Things began to ramp up after my TEDx talk on unconscious bias, originally performed in my home town, was recorded and picked up by the global platform, allowing it to take on an entirely new life. What Does My Headscarf Mean to You was translated into 31 languages, viewed over 2 million times all over the world and eventually utilised in countless training programs and university lectures around the world on the topic. I’ve now presented on the impacts of cognitive bias and ways to tackle it in over 20 different countries, including the United States, France, Norway and Singapore. The talk, which incorporates an effective ‘reveal’ to illustrate the point, was also one of the first pieces to address unconscious bias on a mainstream platform outside academia; capturing the zeitgeist and becoming a powerful part of the wave transforming the ‘inclusion’ approach in workplaces globally. This example also demonstrates the impact of online sharing, the newly developed ways of storytelling, and the possibilities that are opened up when we can connect with the people behind the content being created.

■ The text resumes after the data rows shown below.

(** ** Writing entries *)

(** The second half of a put, shared by single entries and increments: choose
    the storage, log, apply.  [Some] is the returned error. *)
Definition applyEntry (w : World) (op : Z) (key val : bytes) (expiresAt seq : Z) : eng (option err) :=
  e ← getE;
  let threshold := valueThreshold e in
  if op =? OpDelete then
    _ ← walWrite w OpDelete key [] 0 seq;
    _ ← mtDelete key seq;
    _ ← trackExpiry key 0;
    mret None
  else
    _ ← recordValueSize (length val);
    if Z.of_nat (length val) <? threshold then
      _ ← walWrite w OpPut key val expiresAt seq;
      _ ← mtPut key (encodeInlineValue val) expiresAt seq;
      _ ← trackExpiry key expiresAt;
      mret None
    else
      vvp ← vlWrite w key val expiresAt;
      match vvp with
      | None => mret (Some ErrVlog)
      | Some vp =>
          _ ← walWrite w OpPut key (encodeWalValuePointer vp) expiresAt seq;
          _ ← mtPut key (encodeValuePointer vp) expiresAt seq;
          _ ← trackExpiry key expiresAt;
          mret None
      end.

Definition applyEntryOpts (w : World) (op : Z) (key val : bytes) (expiresAt seq : Z) (skipWAL : bool) : eng (option err) :=
  if negb skipWAL then applyEntry w op key val expiresAt seq
  else if op =? OpDelete then
    _ ← mtDelete key seq;
    _ ← trackExpiry key 0;
    mret None
  else
    _ ← recordValueSize (length val);
    _ ← mtPut key (encodeInlineValue val) expiresAt seq;
    _ ← trackExpiry key expiresAt;
    mret None.

(** [server.BatchWriteEntry] *)
Record BatchWriteEntry := mkBatch { bw_key : bytes; bw_value : bytes; bw_deleted : bool; bw_expiresAt : Z }.

Record batchResult := mkBatchResult {
  br_key : bytes;
  br_val : bytes;
  br_vp : option ValuePointer;      (* isPtr *)
  br_deleted : bool;
  br_expAt : Z;
}.

(** The first loop of [applyBatch]: log every entry; the error stops it. *)
Fixpoint logBatch (w : World) (seq threshold : Z) (batch : list BatchWriteEntry) (results : list batchResult)
    : eng (list batchResult * option err) :=
  match batch with
  | [] => mret (results, None)
  | b :: batch =>
      if bw_deleted b then
        _ ← walWrite w OpDelete (bw_key b) [] 0 seq;
        logBatch w seq threshold batch (results ++ [mkBatchResult (bw_key b) [] None true 0])
      else
        _ ← recordValueSize (length (bw_value b));
        if Z.of_nat (length (bw_value b)) <? threshold then
          _ ← walWrite w OpPut (bw_key b) (bw_value b) (bw_expiresAt b) seq;
          logBatch w seq threshold batch (results ++ [mkBatchResult (bw_key b) (bw_value b) None false (bw_expiresAt b)])
        else
          vvp ← vlWrite w (bw_key b) (bw_value b) (bw_expiresAt b);
          match vvp with
          | None => mret (results, Some ErrVlog)
          | Some vp =>
              _ ← walWrite w OpPut (bw_key b) (encodeWalValuePointer vp) (bw_expiresAt b) seq;
              logBatch w seq threshold batch (results ++ [mkBatchResult (bw_key b) [] (Some vp) false (bw_expiresAt b)])
          end
  end.

(** The second loop. *)
Fixpoint applyResults (seq : Z) (results : list batchResult) : eng unit :=
  match results with
  | [] => mret tt
  | r :: results =>
      _ ← (if br_deleted r then _ ← mtDelete (br_key r) seq; trackExpiry (br_key r) 0
           else
             match br_vp r with
             | Some vp => _ ← mtPut (br_key r) (encodeValuePointer vp) (br_expAt r) seq; trackExpiry (br_key r) (br_expAt r)
             | None => _ ← mtPut (br_key r) (encodeInlineValue (br_val r)) (br_expAt r) seq; trackExpiry (br_key r) (br_expAt r)
             end);
      applyResults seq results
  end.

Definition applyBatch (w : World) (batch : list BatchWriteEntry) (seq : Z) : eng (option err) :=
  e ← getE;
  let walStart := w_offset (e_wal e) in
  '(results, batchErr) ← logBatch w seq (valueThreshold e) batch [];
  match batchErr with
  | Some err =>
      e ← getE;
      _ ← putE (set_wal e (TruncateTo (e_wal e) walStart) (e_walFlush e));
      mret (Some err)
  | None =>
      _ ← applyResults seq results;
      mret None
  end.

(** ** Point reads *)

(** The sources in search order: the first one that knows the key answers. *)
Definition firstFound (l : list lookup_result) : lookup_result :=
  foldr (fun r rest => match r with NotFound => rest | _ => r end) NotFound l.

(** [getByAt] up to the value: tombstones and expired versions end the search. *)
Definition lookupAt (now : Z) (e : Engine) (key : bytes) (maxVersion : Z) : lookup_result :=
  firstFound
    ([SkipList_GetByVersion now (e_memTable e) key maxVersion]
     ++ option_list ((fun m => SkipList_GetByVersion now m key maxVersion) <$> e_immMemTable e)
     ++ [interpret now (readLevels (levels (e_lsm e)) key maxVersion)]).

(** The same search for the latest version: [mt.Get], [sst.Get]. *)
Definition lookupLatest (now : Z) (e : Engine) (key : bytes) : lookup_result :=
  firstFound
    ([SkipList_Get now (e_memTable e) key]
     ++ option_list ((fun m => SkipList_Get now m key) <$> e_immMemTable e)
     ++ [interpret now (readLevels (levels (e_lsm e)) key max_u64)]).

Definition answerWith (r : lookup_result) : eng (result bytes) :=
  match r with
  | NotFound | Tombstone => mret (Fail ErrKeyNotFound)
  | Found raw _ =>
      e ← getE;
      let '(v, vl) := resolveValue aesEncrypt (e_vl e) raw in
      _ ← putE (set_vl e vl);
      mret (match v with Some v => Ok v | None => Fail ErrVlog end)
  end.

Definition getByAt (now : Z) (key : bytes) (maxVersion : Z) : eng (result bytes) :=
  e ← getE; answerWith (lookupAt now e key maxVersion).

(** [Get]: as of the version counter of the active memtable. *)
Definition getByString (now : Z) (key : bytes) : eng (result bytes) :=
  e ← getE; getByAt now key (sl_versionCounter (e_memTable e)).

Definition getWithoutLock (now : Z) (key : bytes) : eng (result bytes) :=
  e ← getE; answerWith (lookupLatest now e key).

Definition existsWithoutLock (now : Z) (e : Engine) (key : bytes) : bool :=
  match lookupLatest now e key with Found _ _ => true | _ => false end.

(** [calcRemaining], int64. *)
Definition calcRemaining (now exp : Z) : Z :=
  if exp =? 0 then -1 else let rem := i64 (exp - now) in if rem <=? 0 then -2 else rem.

Definition TTL (now : Z) (e : Engine) (key : bytes) : Z :=
  match lookupLatest now e key with Found _ exp => calcRemaining now exp | _ => -2 end.

(** Value and version; a version found in a table is reported as 0. *)
Definition GetVersion (now : Z) (key : bytes) : eng (result bytes * Z) :=
  e ← getE;
  let mem := GetWithVersion now (e_memTable e) key in
  let imm := (fun m => GetWithVersion now m key) <$> e_immMemTable e in
  let '(r, ver) :=
    match mem, imm with
    | (NotFound, _), Some (NotFound, _) | (NotFound, _), None =>
        (interpret now (readLevels (levels (e_lsm e)) key max_u64), 0)
    | (NotFound, _), Some hit => hit
    | hit, _ => hit
    end in
  v ← answerWith r;
  mret (v, ver).

(** [getForReadAt]: sequence 0 reads at a read timestamp of its own. *)
Definition getForReadAt (now : Z) (key : bytes) (seq : Z) : eng (result bytes) :=
  if seq =? 0 then
    e ← getE;
    let '(ts, o) := BeginRead (e_oracle e) in
    _ ← putE (set_oracle e o);
    r ← getByAt now key ts;
    e ← getE;
    _ ← putE (set_oracle e (DoneRead (e_oracle e) ts));
    mret r
  else getByAt now key seq.

(** ** Requests *)

Definition opIncr : Z := 128.
Definition opGCRewrite : Z := 129.
Definition opClear : Z := 130.
Definition opFlush : Z := 131.

Record writeReq := mkReq {
  rq_op : Z;
  rq_key : bytes;
  rq_val : bytes;
  rq_expiresAt : Z;
  rq_delta : Z;
  rq_seq : Z;
  rq_expectedVp : ValuePointer;
  rq_batch : list BatchWriteEntry;
  rq_skipWAL : bool;
  rq_checkExists : bool;
}.

Record incrResult := mkIncrResult { ir_val : Z; ir_err : option err }.

Definition noVp : ValuePointer := mkValuePointer 0 0 0.

Definition batchReq (batch : list BatchWriteEntry) (seq : Z) : writeReq := mkReq 0 [] [] 0 0 seq noVp batch false false.
Definition putReq (key val : bytes) (expiresAt : Z) (skipWAL : bool) : writeReq :=
  mkReq OpPut key val expiresAt 0 0 noVp [] skipWAL false.
Definition deleteReq (key : bytes) : writeReq := mkReq OpDelete key [] 0 0 0 noVp [] false true.
Definition incrReq (key : bytes) (delta : Z) : writeReq := mkReq opIncr key [] 0 delta 0 noVp [] false false.

(** Read, add, write back: the new text is stored as [applyEntry] stores a put,
    and keeps the remaining time to live. *)
Definition processIncr (w : World) (key : bytes) (delta seq : Z) : eng incrResult :=
  e ← getE;
  let currentTTL := TTL (wd_now w) e key in
  let expiresAt := if 0 <? currentTTL then i64 (wd_now w + currentTTL) else 0 in
  current ← getForReadAt (wd_now w) key seq;
  let cur :=
    match current with
    | Ok [] | Fail ErrKeyNotFound => Ok 0
    | Ok text => match ParseInt text with Some n => Ok n | None => Fail ErrNotInteger end
    | Fail err => Fail err
    end in
  match cur with
  | Fail err => mret (mkIncrResult 0 (Some err))
  | Ok cur =>
      let newVal := i64 (cur + delta) in
      r ← applyEntry w OpPut key (FormatInt newVal) expiresAt seq;
      mret (match r with Some err => mkIncrResult 0 (Some err) | None => mkIncrResult newVal None end)
  end.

It is largely thanks to these technological transformations that people like me, are able to learn, collaborate and have the global positive impact on society in ways that were never possible before. Many of us have been locked out of traditional opportunities for generations, so it is exciting to live in a time when the status quo is so rapidly changing. The benefits also extend far beyond the individual: social media platforms are now regularly used to alert the public about human rights violations of all kinds. I was involved in a particularly emotive case earlier this year, where a Sudanese teenager was on death row after taking the life of her husband in self-defence. The story is sadly, not uncommon: the young Noura Hussein was forced into a marriage and subsequently raped, and as martial rape is still legal in Sudan, she had few avenues for protection under the law. This time was different: Noura’s story was shared on a friend’s Instagram page, and myself and a few others began campaigning for the young woman, pushing for a successful appeal to the sentence. Under the hashtag #JusticeForNoura, and through an online petition which garnered almost 1.8 million signatures, we were able to support a legal process which reduced Noura’s sentence to five years and set a precedent that will hopefully see the laws changed at some point in the future.
There are many examples of activists and changemakers using technology to push for positive social change in ways that are truly revolutionary and unprecedented. Today, there are so many campaigns and hashtags on social media that are invigorating and reinvigorating movements against things like sexual harassment, racial inequality and school shootings.” We are seeing intelligent transformation impact society as companies are held more accountable for their actions, through technologically-enabled social pressure. Consumers are empowered to demand better practices from businesses, often voting with their feet (or clicks!). Citizens are becoming increasingly engaged in civic conversations, galvanising around issues that they care deeply about through online petitions, homemade videos or even something as simple as a politically charged meme. We are only beginning to understand and realise the implication of these changes, and the potential is truly limitless.
Whether it’s tackling prejudice through new ways of storytelling, designing algorithms that do not replicate the offline biases online or simply creating avenues for individuals to learn about each other: intelligent transformation will play a key role in creating a safer, healthier and inclusive world for us all. I can’t wait!